If this sounds like you, there’s also a good chance you haven’t gotten around to filing your tax returns yet because of all your other responsibilities. So, for those procrastinating family caregivers who are still waiting to submit your returns to Uncle Sam, we have some last minute tips that might help increase your refund this year.
1) Family Caregivers Can Deduct Their Loved Ones Medical Expenses:
Both individuals and people who care for qualifying relatives can claim deductions and credits for a range of out-of-pocket expenditures such as dental treatments, cost of transporation to medical appointments, and health insurance premiums.
There are certain rules that need to be followed in order for family caregivers to deduct medical expenses:
o The person you are caring for must be a spouse, dependent, or qualifying relative, as well as a United States citizen.
o There are also rules on how much you can deduct according to your income and age.
o You must pay for more than 50% of your relatives expenses
o If you are sharing costs with other people, you can declare a multiple support declaration.
2) Family Caregivers Can Deduct Their Loved Ones Long-Term Care Expenses
Long-term care medical expenses are deductible if the services are required by a “chronically-ill individual” and a licensed healthcare practitioner prescribes the care. To meet the requirements, a resident must require substantial supervision due to severe cognitive impairment or be unable to perform, without substantial assistance, at least two out of six daily living activities for at least 90 days due to a loss of functional capacity. Activities of daily living are eating, toileting, transferring, bathing, dressing and continence.
These deductions can be extremely helpful to supplement the costs of assisted living if/when the time comes for your loved one. If your loved one is claimed as a dependent, you may also be eligible for deductions. For the senior who is receiving care, the potential savings can amount to more than $10,000 per year!
The rules for family caregivers to deduct their loved ones long-term care expenses are the same as the rules to deduct their medical expenses. The person must be a spouse or qualifying relative, you must pay at least half of your loved ones expenses, and there are certain restrictions on how much you can deduct based on your income and age.
And if this time of year is leading you to feel more stressed than usual, there are some tools that might help you cope, provided courtesy of WebMD.com. Visit the article for full details on each tip:
- Avoid last minute stress by filing early (this ship has sailed if you still haven't filed!)

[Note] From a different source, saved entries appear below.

(** * A shallow embedding of the WebGL frame loop of normal-map-solution

    The renderer ([glCanvas]: [linearLight], [setupCanvas], [compileProgram],
    [setUpLights], [setUpTexture], [setUpTextures], [cleanUpTextures],
    [setUpVertexBuffer], [renderLoop], [updateSceneData]) and the texture
    cache ([PPMFileLoader]) are written as
    functions of an explicit [World]: the scene data, the module-level
    counters, the cache of the loader singleton, the console, and the
    graphics context seen as a log of the calls made to it together with an
    oracle for what the driver answers.  A JavaScript [throw] is the [Throw]
    completion of the [JS] monad; state changes made before the throw stay.
    Numbers are exact rationals where the code computes exactly, and
    IEEE 754 doubles where its rounding shows. *)

From Stdlib Require Import ZArith QArith Qround String List SpecFloat.
From stdpp Require Import base strings gmap list pretty.

Local Open Scope Z_scope.
Local Open Scope string_scope.
Local Open Scope list_scope.

(** ** JavaScript numbers

    Canvas sizes, counters, clock readings and the entries of matrices and
    vertex arrays are taken as exact rationals, kept in lowest terms; a
    quotient handed to the context is the exact one, which the code rounds
    once.  Where the code goes on computing with rounded numbers, in the
    elapsed time of the frame counter and in the positions of the lights,
    the numbers are IEEE 754 binary64 values as the Standard Library
    specifies them: [spec_float] with 53 bits of precision and exponents
    below 1024, with its infinities and its NaN. *)

(** [a / b] *)
Definition jsDiv (a b : Q) : Q := Qred (a / b).

(** [a % b]: the remainder has the sign of the dividend. *)
Definition jsRem (a b : Q) : Q :=
  let q := (a / b)%Q in
  Qred (a - b * inject_Z (Z.quot (Qnum q) (Zpos (Qden q)))).

Definition double := spec_float.

Module Double.

Definition NaN : double := S754_nan.

  (** [a + b], [a - b], [a * b], [a / b], rounded to nearest, ties to even. *)
Definition add : double -> double -> double := SFadd 53 1024.
Definition sub : double -> double -> double := SFsub 53 1024.
Definition mul : double -> double -> double := SFmul 53 1024.
Definition div : double -> double -> double := SFdiv 53 1024.

  (** [a < b]; false when either is NaN. *)
Definition ltb : double -> double -> bool := SFltb.

  (** [Number.isFinite(a)]: neither an infinity nor NaN. *)
Definition isFinite (a : double) : bool :=
    match a with
    | S754_zero _ | S754_finite _ _ _ => true
    | S754_infinity _ | S754_nan => false
    end.

  (** The double nearest to a rational, ties to even: the double that has
      the value of the rational when there is one, and how a decimal literal
      is read. *)
Definition ofQ (q : Q) : double :=
    match Qnum q with
    | Z0 => S754_zero false
    | Zpos n =>
        let '(m, e, l) := SFdiv_core_binary 53 1024 (Zpos n) 0 (Zpos (Qden q)) 0 in
        binary_round_aux 53 1024 false m e l
    | Zneg n =>
        let '(m, e, l) := SFdiv_core_binary 53 1024 (Zpos n) 0 (Zpos (Qden q)) 0 in
        binary_round_aux 53 1024 true m e l
    end.

Definition ofZ (z : Z) : double := ofQ (inject_Z z).

End Double.

(** ** Values handed out by the graphics context *)

Definition WebGLShader := nat.
Definition WebGLProgram := nat.
Definition WebGLTexture := nat.
Definition WebGLBuffer := nat.
Definition WebGLUniformLocation := nat.

(** The two ways [setupCanvas] obtains a context. *)
Inductive WebGLRenderingContext := WebGL2 | ExperimentalWebGL.

Inductive GLenum :=
| VERTEX_SHADER | FRAGMENT_SHADER | COMPILE_STATUS | LINK_STATUS
| ARRAY_BUFFER | ELEMENT_ARRAY_BUFFER | STATIC_DRAW
| FLOAT | UNSIGNED_BYTE | UNSIGNED_SHORT
| TEXTURE_2D | TEXTURE_WRAP_S | TEXTURE_WRAP_T | TEXTURE_MIN_FILTER
| REPEAT | LINEAR | RGB | DEPTH_TEST | LINE_LOOP | TRIANGLES
| COLOR_BUFFER_BIT.

(** A 4x4 matrix as the 16 numbers of its Float32Array. *)
Definition Matrix := list Q.

(** What is uploaded to a buffer object. *)
Inductive BufferSource :=
| Float32Array (xs : list Q)
| Uint16Array (xs : list Z).

(** The value uploaded to [uvOffset] is [(Math.sin(2π·turn), 0)]; the sine is
    left symbolic and the fraction of the period is exact. *)
Inductive UvOffset := SinOfTurn (turn : Q).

- If the math and numbers of filing your taxes has you overwhelmed and anxious, hire a professional to file your returns for you
- Communicate with your loved ones about spending habits and have an open dialogue that will help set expectations for your family's spending
So hurry up and get those taxes filed! If you think you would benefit from either of the deductions above we advise you to speak with a tax advisor. They can help guide you in the right direction!